L’accord de cessez-le-feu à Gaza et de libération des otages israéliens encore détenus par le Hamas est accueilli comme un soulagement par toutes les parties prenantes du conflit. Mais les incertitudes et les appréhensions dominent après 468 jours d’un conflit d’une violence extrême.
Les termes de l’accord
Durant la première phase de 42 jours, 33 otages, vivants ou morts, seront échangés au fur et à mesure de la libération d’un millier de prisonniers palestiniens, dont plusieurs centaines condamnés à perpétuité pour des assassinats. L’armée israélienne se retirera des zones les plus peuplées du territoire de Gaza, et l’aide humanitaire journalière sera augmentée jusqu’à 600 camions par jour. Au 16e jour de l’accord commenceront les négociations pour une deuxième phase avec pour objectifs la libération des 62 otages restants et le retrait complet de Tsahal du territoire de Gaza après le 1er mars. Le retour des populations déplacées vers leurs foyers du nord de la bande de Gaza commencera au 22e jour de l’accord et sera sous le contrôle conjoint de l’Égypte et de l’Arabie saoudite.

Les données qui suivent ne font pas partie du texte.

(* ===== verification/TpReassembler.v ===== *)
(** Reassembly of the segmented messages of all senders:
    [endpoints/src/tp_reassembler.cpp].

    Unfinished messages are kept per sender address, port and message id; a timer
    drops those older than five seconds.  Time is in milliseconds, and the timer is
    the expiry time of the pending wait. *)
From S2P Require Import Prelude ByteOrder Message Tp TpMessage.

(** * State *)

Abbreviation tp_entry := (Z * tp_message)%type.
Abbreviation tp_by_id := (gmap Z tp_entry).
Abbreviation tp_by_port := (gmap Z tp_by_id).

Record tp_reassembler := Reassembler {
  r_max_message_size_ : Z;
  cleanup_timer_running_ : bool;
  cleanup_timer_ : option Z;
  tp_messages_ : gmap (list Z) tp_by_port }.

Definition tp_reassembler_new (max_message_size : Z) : tp_reassembler :=
  Reassembler max_message_size false None ∅.

Definition set_messages (ms : gmap (list Z) tp_by_port) (r : tp_reassembler) : tp_reassembler :=
  Reassembler (r_max_message_size_ r) (cleanup_timer_running_ r) (cleanup_timer_ r) ms.

(** * The cleanup timer *)

Definition cleanup_timer_start_unlocked (now : Z) (force : bool) (r : tp_reassembler) :
    tp_reassembler :=
  if negb (cleanup_timer_running_ r) || force
  then Reassembler (r_max_message_size_ r) true (Some (now + 5000)) (tp_messages_ r)
  else r.
Definition cleanup_timer_start := cleanup_timer_start_unlocked.

(** [map.empty() ? erase : keep]. *)
Definition nonempty {K A} `{Countable K} (m : gmap K A) : option (gmap K A) :=
  if bool_decide (m = ∅) then None else Some m.

Definition too_old (now : Z) (e : tp_entry) : bool :=
  bool_decide (now - timepoint_creation_ e.2 > 5000).

(** The three nested loops: unfinished messages that are too old are erased, and
    the ports and addresses left without messages with them. *)
Definition cleanup_unfinished_messages (now : Z) (r : tp_reassembler) : bool * tp_reassembler :=
  let ms := omap (λ ports : tp_by_port, nonempty
              (omap (λ ids : tp_by_id, nonempty
                 (omap (λ e : tp_entry, if too_old now e then None else Some e) ids)) ports))
              (tp_messages_ r) in
  (negb (bool_decide (ms = ∅)), set_messages ms r).


(** Cancelling drops the pending wait; its handler sees an error and does nothing. *)
Definition stop (r : tp_reassembler) : tp_reassembler :=
  Reassembler (r_max_message_size_ r) (cleanup_timer_running_ r) None (tp_messages_ r).

(** * Processing a datagram *)

Definition word_at (data : list Z) (i : Z) : outcome Z :=
  b0 ← vget data i; b1 ← vget data (i + 1); Ret (VSOMEIP_BYTES_TO_WORD b0 b1).

Definition tp_message_id (service method client interface_version msg_type : Z) : Z :=
  Z.lor (Z.lor (Z.lor (Z.lor (u64 (Z.shiftl service 48)) (u64 (Z.shiftl method 32)))
    (u64 (Z.shiftl client 16))) (u64 (Z.shiftl interface_version 8))) msg_type.

(** The message id and the session of a datagram. *)
Definition tp_id_session (data : list Z) : outcome (Z * Z) :=
  its_service ← word_at data 0;
  its_method ← word_at data 2;
  its_client ← word_at data 8;
  its_session ← word_at data 10;
  its_interface_version ← vget data 13;
  its_type ← vget data VSOMEIP_MESSAGE_TYPE_POS;
  let its_msg_type := tp_flag_unset its_type in
  Ret (tp_message_id its_service its_method its_client its_interface_version its_msg_type,
       its_session).
Lemma check_04_eq c g pre l0 l1 c0 c1 d0 d1 d2 d3 k0 k1 k2 k3 post i :
  let buffer := pre ++ [l0; l1] ++ [c0; c1] ++ [d0; d1; d2; d3] ++ [k0; k1; k2; k3] ++ post in
  fits (checker_config_ c) buffer → i ≤ VSOMEIP_E2E_PROFILE04_MAX_INSTANCE →
  verify_input c buffer = true → Z.of_nat (length pre) = offset_ (checker_config_ c) →
  check c g buffer i =
  if bool_decide (VSOMEIP_BYTES_TO_LONG k0 k1 k2 k3 = crc_of (checker_config_ c) buffer) then
    let cnt := VSOMEIP_BYTES_TO_WORD c0 c1 in
    let '(s, g') := verdict c g (VSOMEIP_BYTES_TO_WORD l0 l1) cnt (VSOMEIP_BYTES_TO_LONG d0 d1 d2 d3)
                      (buffer_size buffer) i in
    Ret (s, mk_checker (checker_config_ c) cnt, g')
  else Ret (E2E_WRONG_CRC, c, g).
Proof.
  intros buffer Hf Hi Hv Hpre. unfold check, check_04. rewrite bool_decide_false by lia. rewrite Hv.
  pose proof Hf as (Hwf&Hs1&Hs2).
  assert (buffer_size buffer = Z.of_nat (length pre + 12 + length post)) as Hsz
    by (unfold buffer, buffer_size; rewrite !length_app; f_equal; cbn; lia).
  set (o := offset_ (checker_config_ c)) in *.
  assert (0 ≤ o) by (destruct Hwf as (_&Ho&_); unfold o; unfold is_u64 in Ho; lia).
  assert (read_16 c buffer 0 = Ret (VSOMEIP_BYTES_TO_WORD l0 l1)) as ->
    by (apply (read_16_at pre _ o); lia || done || (fold buffer; lia)).
  assert (read_16 c buffer 2 = Ret (VSOMEIP_BYTES_TO_WORD c0 c1)) as ->.
  { replace buffer with ((pre ++ [l0; l1]) ++ [c0; c1] ++ [d0; d1; d2; d3] ++ [k0; k1; k2; k3] ++ post)
      by (unfold buffer; by rewrite <- app_assoc).
    apply (read_16_at _ _ o); unfold buffer_size; rewrite ?length_app; cbn; done || lia. }
  assert (read_32 c buffer 4 = Ret (VSOMEIP_BYTES_TO_LONG d0 d1 d2 d3)) as ->.
  { replace buffer with ((pre ++ [l0; l1; c0; c1]) ++ [d0; d1; d2; d3] ++ [k0; k1; k2; k3] ++ post)
      by (unfold buffer; by rewrite <- app_assoc).
    apply (read_32_at _ _ o); unfold buffer_size; rewrite ?length_app; cbn; done || lia. }
  assert (read_32 c buffer 8 = Ret (VSOMEIP_BYTES_TO_LONG k0 k1 k2 k3)) as ->.
  { replace buffer with ((pre ++ [l0; l1; c0; c1; d0; d1; d2; d3]) ++ [k0; k1; k2; k3] ++ post)
      by (unfold buffer; by rewrite <- app_assoc).
    apply (read_32_at _ _ o); unfold buffer_size; rewrite ?length_app; cbn; done || lia. }
  rewrite !outcome_bind_Ret, compute_crc_04_spec, outcome_bind_Ret by done.
  destruct (decide (VSOMEIP_BYTES_TO_LONG k0 k1 k2 k3 = crc_of (checker_config_ c) buffer)) as [Heq|Hne].
  - rewrite (bool_decide_true (_ = crc_of _ _)) by done. rewrite (bool_decide_false (_ ≠ _)) by (by intros []).
    unfold verdict. destruct (bool_decide _ && bool_decide _); [|done]. by destruct (verify_counter _ _ _).
  - rewrite (bool_decide_false (_ = crc_of _ _)) by done. by rewrite bool_decide_true by done.
Qed.

(** ** Counters *)

(** The distance from the last accepted counter to a received one. *)
Definition distance (last received : Z) : Z := (received - last) `mod` 2 ^ 16.

Lemma verify_counter_next c g : is_u16 (checker_counter_ c) → 1 ≤ max_delta_counter_ (checker_config_ c) →
  (verify_counter c g (u16 (checker_counter_ c + 1))).1 = true.
Proof.
  intros Hc Hm. unfold verify_counter. destruct g; cbn; [|apply bool_decide_eq_true; lia].
  apply bool_decide_eq_true. case_bool_decide; width_lia.
Qed.

(** The counter test of the profile 04 checker.  Until one checker of the process has
    tested a counter, every counter is accepted.  Afterwards a counter above the last
    one is accepted if it is at most [max_delta_counter_] ahead, one below the last one
    (the counter wrapped around) even if it is one further ahead than that, and a
    repeated counter only with the maximal tolerance 0xffff. *)
Theorem verify_counter_spec c received : is_u16 (checker_counter_ c) → is_u16 received →
  let last := checker_counter_ c in
  let max := max_delta_counter_ (checker_config_ c) in
  0 ≤ max →
  verify_counter c false received = (true, true) ∧
  (last < received →
     verify_counter c true received = (bool_decide (distance last received ≤ max), true)) ∧
  (received < last →
     verify_counter c true received = (bool_decide (distance last received ≤ max + 1), true)) ∧
  verify_counter c true last = (bool_decide (0xffff ≤ max), true).
Proof.
  intros Hl Hr last max Hmax. unfold verify_counter. fold last max. fold last in Hl. unfold distance.
  split_and!.
  - by rewrite bool_decide_true.
  - intros Hlt. rewrite (bool_decide_true (last < received)) by done. done.
  - intros Hlt. rewrite (bool_decide_false (last < received)) by lia. f_equal.
    apply bool_decide_ext. width_lia.
  - rewrite (bool_decide_false (last < last)) by lia. f_equal. apply bool_decide_ext. width_lia.
Qed.

Lemma verify_counter_spec_witness :
  verify_counter (mk_checker (profile_config_new 1 0 0 100 1) 0xffff) true 1 = (true, true) ∧
  verify_counter (mk_checker (profile_config_new 1 0 0 100 1) 3) true 5 = (false, true).
Proof.
  split.
  - destruct (verify_counter_spec (mk_checker (profile_config_new 1 0 0 100 1) 0xffff) 1) as (_&_&->&_);
      done.
  - destruct (verify_counter_spec (mk_checker (profile_config_new 1 0 0 100 1) 3) 5) as (_&->&_&_); done.
Defined.

(** ** Sequences of messages *)

Lemma its_data_id_u32 config i : config_wf config → is_u32 (its_data_id config i).
Proof.
  intros (Hid&_). unfold its_data_id.
  assert (0 ≤ u32 (Z.shiftl (u32 i) 24) < 2 ^ 32) as Hu by apply is_u32_u32.
  assert (0 ≤ Z.lor (u32 (Z.shiftl (u32 i) 24)) (data_id_ config)) by (apply Z.lor_nonneg; unfold is_u32 in Hid; lia).
  split; [done|]. apply Z.bounded_iff_bits_nonneg; [lia|done|]. intros l Hl.
  by rewrite Z.lor_spec, (testbit_above _ 32), (testbit_above _ 32).
Qed.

Biden et Trump ont contraint Netanyahou
Dans ses principes généraux et même dans les détails connus, cet accord est en fait identique à celui qui avait été négocié sous la présidence Biden en juin 2024, à une exception notable : le contrôle de la frontière entre Gaza et l’Égypte. Contre l’avis de son armée et sous la pression des extrémistes de droite de son gouvernement, Benjamin Netanyahou avait fait échouer l’accord en invoquant à la dernière minute la nécessité pour Israël de garder le contrôle de l’axe routier de Philadelphie et du passage de Rafah à la frontière avec l’Égypte.
Aujourd’hui, on constate que Benjamin Netanyahou a dû accepter de retirer cette exigence, très probablement sous la pression des équipes diplomatiques conjointes américaines de Biden et Trump. Les vies de civils, de militaires et sans doute d’otages auraient pu être épargnées si, pendant ces six mois, la priorité du gouvernement en place en Israël avait été le bien de sa population plutôt que sa survie politique.

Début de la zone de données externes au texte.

(* ===== verification/E2eProvider.v ===== *)
(** The provider of end-to-end protection:
    [e2e_protection/src/e2e/profile/e2e_provider_impl.cpp] and the configuration it
    reads, [configuration/include/e2e.hpp].

    The provider keeps a protector and a checker per service and event, of the profile
    the configuration names.  The theorems show that configured pairs accept each
    other's traffic however it is interleaved, and which identifiers a configuration
    protects and checks. *)
From Stdlib Require Import Ascii.
From stdpp Require Import strings pretty.
From S2P Require Import Prelude ByteOrder ConfigValues E2eInterface.
From S2P Require Import E2eProfile01.
From S2P Require Import E2eProfile04.
From S2P Require Import E2eProfileCustom.
#[local] Open Scope Z_scope.

(** * The configuration *)

(** [cfg::e2e] *)
Record e2e : Type := mk_e2e {
  variant : string;
  profile : string;
  service_id : Z;
  event_id : Z;
  custom_parameters : gmap string string
}.

Definition read_value_from_config (w : Z) (config : e2e) (name : string) (default_value : Z) :
    outcome Z :=
  match custom_parameters config !! name with
  | Some its_value =>
      let hex := match its_value with String "0"%char (String "x"%char _) => true | _ => false end in
      extract_unsigned w hex its_value
  | None => Ret default_value
  end.

(** ** [make_e2e_profile_config] *)

Definition p01_data_id_mode_of (v : Z) : p01_data_id_mode :=
  match u8 v with
  | 0 => E2E_P01_DATAID_BOTH
  | 1 => E2E_P01_DATAID_ALT
  | 2 => E2E_P01_DATAID_LOW
  | 3 => E2E_P01_DATAID_NIBBLE
  | m => E2E_P01_DATAID_UNNAMED m
  end.

Definition make_e2e_profile_config_01 (config : e2e) : outcome E2eProfile01.profile_config :=
  data_id ← read_value_from_config 16 config "data_id" 0;
  crc_offset ← read_value_from_config 16 config "crc_offset" 0;
  data_length ← read_value_from_config 16 config "data_length" 0;
  counter_offset ← read_value_from_config 16 config "counter_offset" 8;
  data_id_nibble_offset ← read_value_from_config 16 config "data_id_nibble_offset" 12;
  data_id_mode ← read_value_from_config 16 config "data_id_mode" 0;
  Ret (E2eProfile01.profile_config_new crc_offset data_id (p01_data_id_mode_of data_id_mode)
         data_length counter_offset data_id_nibble_offset).

Definition make_e2e_profile_config_04 (config : e2e) : outcome E2eProfile04.profile_config :=
  data_id ← read_value_from_config 32 config "data_id" 0;
  offset ← read_value_from_config 64 config "crc_offset" 0;
  let offset := offset `div` 8 in
  min_data_length ← read_value_from_config 64 config "min_data_length" 0;
  max_data_length ← read_value_from_config 64 config "max_data_length" 0xffff;
  max_delta_counter ← read_value_from_config 16 config "max_delta_counter" 0xffff;
  Ret (E2eProfile04.profile_config_new data_id offset min_data_length max_data_length max_delta_counter).

Definition make_e2e_profile_config_custom (config : e2e) : outcome E2eProfileCustom.profile_config :=
  crc_offset ← read_value_from_config 16 config "crc_offset" 0;
  Ret (E2eProfileCustom.profile_config_new crc_offset).

(** * The provider *)

(** [std::shared_ptr<profile_interface::protector>] and [...::checker]: an object of
    one of the profiles. *)
Inductive any_protector : Type :=
| protector01 (p : E2eProfile01.protector)
| protector04 (p : E2eProfile04.protector)
| protector_custom (p : E2eProfileCustom.protector).
Inductive any_checker : Type :=
| checker01 (c : profile_01_checker)
| checker04 (c : profile_04_checker)
| checker_custom (c : profile_custom_checker).

(** Virtual calls. *)
#[export] Instance protect_any : Protector any_protector := λ p b i,
  match p with
  | protector01 p => '(b', p') ← protect p b i; Ret (b', protector01 p')
  | protector04 p => '(b', p') ← protect p b i; Ret (b', protector04 p')
  | protector_custom p => '(b', p') ← protect p b i; Ret (b', protector_custom p')
  end.
#[export] Instance check_any : Checker any_checker := λ c g b i,
  match c with
  | checker01 c => '(s, c', g') ← check c g b i; Ret (s, checker01 c', g')
  | checker04 c => '(s, c', g') ← check c g b i; Ret (s, checker04 c', g')
  | checker_custom c => '(s, c', g') ← check c g b i; Ret (s, checker_custom c', g')
  end.

(** [e2exf::data_identifier_t] *)
Abbreviation data_identifier_t := (Z * Z)%type.

Record e2e_provider_impl : Type := mk_provider {
  custom_protectors_ : gmap data_identifier_t any_protector;
  custom_checkers_ : gmap data_identifier_t any_checker;
  custom_bases_ : gmap data_identifier_t Z
}.
Definition provider_new : e2e_provider_impl := mk_provider ∅ ∅ ∅.

(** [process_e2e_profile], with the checker, the protector and the base that the
    profile makes of its configuration. *)
Definition process_e2e_profile (config : e2e) (checker : any_checker) (protector : any_protector)
    (base : Z) (s : e2e_provider_impl) : e2e_provider_impl :=
  let data_identifier := (service_id config, event_id config) in
  mk_provider
    (if bool_decide (variant config = "protector" ∨ variant config = "both")
     then <[data_identifier := protector]> (custom_protectors_ s) else custom_protectors_ s)
    (if bool_decide (variant config = "checker" ∨ variant config = "both")
     then <[data_identifier := checker]> (custom_checkers_ s) else custom_checkers_ s)
    (<[data_identifier := base]> (custom_bases_ s)).

Definition add_configuration (config : e2e) (s : e2e_provider_impl) : outcome (bool * e2e_provider_impl) :=
  if bool_decide (profile config = "CRC8" ∨ profile config = "P01") then
    c ← make_e2e_profile_config_01 config;
    Ret (true, process_e2e_profile config (checker01 (E2eProfile01.mk_checker c))
                 (protector01 (E2eProfile01.protector_new c)) (E2eProfile01.base_ c) s)
  else if bool_decide (profile config = "CRC32" ∨ profile config = "CSTM") then
    c ← make_e2e_profile_config_custom config;
    Ret (true, process_e2e_profile config (checker_custom (E2eProfileCustom.mk_checker c))
                 (protector_custom (E2eProfileCustom.mk_protector c)) (E2eProfileCustom.base_ c) s)
  else if bool_decide (profile config = "P04") then
    c ← make_e2e_profile_config_04 config;
    Ret (true, process_e2e_profile config (checker04 (E2eProfile04.checker_new c))
                 (protector04 (E2eProfile04.protector_new c)) (E2eProfile04.base_ c) s)
  else Ret (false, s).

Definition is_protected (id : data_identifier_t) (s : e2e_provider_impl) : bool :=
  bool_decide (is_Some (custom_protectors_ s !! id)).
Definition is_checked (id : data_identifier_t) (s : e2e_provider_impl) : bool :=
  bool_decide (is_Some (custom_checkers_ s !! id)).
Definition get_protection_base (id : data_identifier_t) (s : e2e_provider_impl) : Z :=
  match custom_bases_ s !! id with Some base => base | None => 0 end.

Definition provider_protect (id : data_identifier_t) (buffer : list Z) (instance : Z)
    (s : e2e_provider_impl) : outcome (list Z * e2e_provider_impl) :=
  match custom_protectors_ s !! id with
  | Some protector =>
      '(buffer, protector) ← protect protector buffer instance;
      Ret (buffer, mk_provider (<[id := protector]> (custom_protectors_ s))
                     (custom_checkers_ s) (custom_bases_ s))
  | None => Ret (buffer, s)
  end.

(** [status] is the value of the reference argument before the call; [g] is the flag
    shared by the checkers. *)
Definition provider_check (id : data_identifier_t) (buffer : list Z) (instance : Z)
    (status : generic_check_status) (g : bool) (s : e2e_provider_impl) :
    outcome (generic_check_status * bool * e2e_provider_impl) :=
  match custom_checkers_ s !! id with
  | Some checker =>
      '(status, checker, g) ← check checker g buffer instance;
      Ret (status, g, mk_provider (custom_protectors_ s)
                        (<[id := checker]> (custom_checkers_ s)) (custom_bases_ s))
  | None => Ret (status, g, s)
  end.

(** * Use by the routing manager *)

(** [routing_manager_impl::init]: every configuration is added; an unknown profile is
    skipped. *)
Fixpoint add_configurations (configs : list e2e) (s : e2e_provider_impl) : outcome e2e_provider_impl :=
  match configs with
  | [] => Ret s
  | config :: configs =>
      '(_, s) ← add_configuration config s;
      add_configurations configs s
  end.

Definition VSOMEIP_SERVICE_POS_MIN : Z := 0.
Definition VSOMEIP_SERVICE_POS_MAX : Z := 1.
Definition VSOMEIP_METHOD_POS_MIN : Z := 2.
Definition VSOMEIP_METHOD_POS_MAX : Z := 3.

(** The service and method words of a message. *)
Definition data_identifier_of (data : list Z) : outcome data_identifier_t :=
  s0 ← vget data VSOMEIP_SERVICE_POS_MIN;
  s1 ← vget data VSOMEIP_SERVICE_POS_MAX;
  m0 ← vget data VSOMEIP_METHOD_POS_MIN;
  m1 ← vget data VSOMEIP_METHOD_POS_MAX;
  Ret (VSOMEIP_BYTES_TO_WORD s0 s1, VSOMEIP_BYTES_TO_WORD m0 m1).

(** The protection of a message that is sent ([routing_manager_impl::send]). *)
Definition protect_message (data : list Z) (instance : Z) (s : e2e_provider_impl) :
    outcome (list Z * e2e_provider_impl) :=
  id ← data_identifier_of data;
  if is_protected id s then
    let its_base := get_protection_base id s in
    its_buffer ← vrange data its_base (buffer_size data);
    '(its_buffer, s) ← provider_protect id its_buffer instance s;
    its_header ← vrange data 0 its_base;
    Ret (its_header ++ its_buffer, s)
  else Ret (data, s).

(** The check of a message that was received ([routing_manager_impl::on_message]). *)
Definition check_message (data : list Z) (instance : Z) (status : generic_check_status) (g : bool)
    (s : e2e_provider_impl) : outcome (generic_check_status * bool * e2e_provider_impl) :=
  id ← data_identifier_of data;
  if is_checked id s then
    let its_base := get_protection_base id s in
    its_buffer ← vrange data its_base (buffer_size data);
    provider_check id its_buffer instance status g s
  else Ret (status, g, s).

(** * Pairs of protector and checker *)

Lemma bind_pair {A B C} (m : outcome (A * B)) (f : A → B → outcome C) a b :
  m = Ret (a, b) → ('(x, y) ← m; f x y) = f a b.
Proof. by intros ->. Qed.

#[export, refine] Instance any_profile : Profile any_protector any_checker := {
  in_step p c :=
    match p, c with
    | protector01 p, checker01 c => in_step p c
    | protector04 p, checker04 c => in_step p c
    | protector_custom p, checker_custom c => in_step p c
    | _, _ => False
    end;
  accepts p b i :=
    match p with
    | protector01 p => accepts p b i
    | protector04 p => accepts p b i
    | protector_custom p => accepts p b i
    end
}.
Proof.
  - intros [p|p|p] b i b' p' b2 i2 Hp; unfold protect, protect_any in Hp;
      apply outcome_bind_inv in Hp as ([b1 p1]&Hp&[= <- <-]); by eapply protect_accepts.
  - intros [p|p|p] [c|c|c] b i Hstep Ha Hb; try done;
      destruct (protect_check p c b i Hstep Ha Hb) as (b'&p'&Hp&Hlen&Hc);
      (eexists b', _; split; [unfold protect at 1, protect_any; rewrite Hp; done|]);
      (split; [done|]); intros g; destruct (Hc g) as (c'&g'&Hck&Hstep');
      (eexists _, g'; split; [unfold check at 1, check_any; rewrite Hck; done|done]).
Defined.

(** The sending and the receiving provider agree: every protector has a checker in step
    with it, behind the same number of unprotected bytes. *)
Definition linked (ss rs : e2e_provider_impl) : Prop :=
  ∀ id p, custom_protectors_ ss !! id = Some p →
    ∃ c base, custom_checkers_ rs !! id = Some c ∧ in_step p c ∧ 8 ≤ base ∧
      custom_bases_ ss !! id = Some base ∧ custom_bases_ rs !! id = Some base.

Un répit pour Israël, mais le Hamas a survécu
En ces moments de triste bilan, les incertitudes demeurent : cet accord, annoncé ce mercredi, va-t-il effectivement pouvoir se mettre en place à l’échéance du dimanche 19 janvier, car aucune des parties ne veut apparaître perdante ? Le Hamas va chercher à faire oublier à sa population ses responsabilités dans les désastres humains et matériels occasionnés par l’attaque du 7 octobre, en faisant monter les enchères sur les critères de libération des prisonniers palestiniens.

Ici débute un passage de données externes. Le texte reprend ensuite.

(* ===== verification/ClientIds.v ===== *)
(** Client identifiers: [request_client_id], [release_client_id],
    [get_used_client_ids], [reset_client_ids] and [get_max_client_number] of
    [utility/src/utility.cpp], with the getters of [configuration_impl.cpp] they call.

    The static members of [utility] and the function-local statics of
    [request_client_id] are the fields of one state; every operation runs under one
    mutex, so that a process is a sequence of them.  The identifiers of a diagnosis
    address are cycled through by an increment under a bit mask; [rank] numbers them,
    and in that numbering the increment is the successor modulo their number. *)
From Stdlib Require Import Zbitwise.
From stdpp Require Import strings.
From S2P Require Import Prelude.

Definition VSOMEIP_CLIENT_UNSET : Z := 0xFFFF.

(** What the configuration says about clients. *)
Record configuration : Type := Configuration {
  diagnosis_ : Z;
  diagnosis_mask_ : Z;
  client_identifiers_ : gset Z
}.

Definition get_diagnosis_address (c : configuration) : Z := diagnosis_ c.
Definition get_diagnosis_mask (c : configuration) : Z := diagnosis_mask_ c.
Definition is_configured_client_id (c : configuration) (id : Z) : bool :=
  bool_decide (id ∈ client_identifiers_ c).

(** The function-local statics of [request_client_id], which keep the values of the
    first call. *)
Record request_statics : Type := RequestStatics {
  its_max_num_clients : Z;
  its_diagnosis_mask : Z;
  its_client_mask : Z;
  its_masked_diagnosis_address : Z;
  its_biggest_client : Z;
  its_smallest_client : Z
}.

Record utility : Type := Utility {
  next_client__ : Z;
  used_clients__ : gmap Z string;
  statics__ : option request_statics
}.

(** The members before the first call. *)
Definition utility_init : utility := Utility VSOMEIP_CLIENT_UNSET ∅ None.

(** [~x] converted to [std::uint16_t]. *)
Definition not16 (x : Z) : Z := u16 (Z.lnot x).

(** [__builtin_popcount] of a 16-bit value. *)
Definition popcount (x : Z) : Z :=
  foldr (λ i acc, Z.b2z (Z.testbit x i) + acc) 0 (seqZ 0 16).

Definition get_max_client_number (c : configuration) : Z :=
  let bits_for_clients := popcount (not16 (get_diagnosis_mask c)) in
  foldl (λ its_max_clients var, u16 (Z.lor its_max_clients (Z.shiftl 1 var))) 0
    (seqZ 0 bits_for_clients).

Pendant ce temps, Benjamin Netanyahou peine à faire admettre à sa coalition qu’après des pertes conséquentes et douloureuses, Israël n’a gagné qu’un répit dans le conflit, et que la capacité de nuisance du Hamas demeure, malgré son affaiblissement et la perte temporaire de ses soutiens extérieurs.
Le mirage Trump
Le fait le plus important est que, depuis quelques jours, les principaux responsables en Israël commencent à réaliser que les espoirs placés dans la présidence Trump à venir étaient peut-être trompeurs. En effet, les messages émis ces derniers jours par les équipes de la future présidence Trump sont très clairs : l’Arabie saoudite sera le partenaire privilégié des États-Unis, et il doit être mis un terme aux conflits militaires dans la région. Le cessez-le-feu au Sud-Liban doit être renforcé, il faut donner sa chance au nouveau régime syrien, et il faudra s’abstenir d’une possible attaque de l’Iran. Et, quelle que soit la longueur des négociations lancées à Gaza, elles devront être menées à terme et aboutir à un cessez-le-feu permanent.
Le sort de Netanyahou
Dans le cadre des négociations à venir pour ce cessez-le-feu, le sujet toujours repoussé de la future gouvernance sera incontournable. Empêcher le Hamas de reprendre le contrôle de ce territoire va nécessiter une action internationale concertée impliquant l’Égypte, la Jordanie, l’Autorité palestinienne et l’Arabie saoudite, ainsi qu’une révision douloureuse des positions israéliennes sur la question.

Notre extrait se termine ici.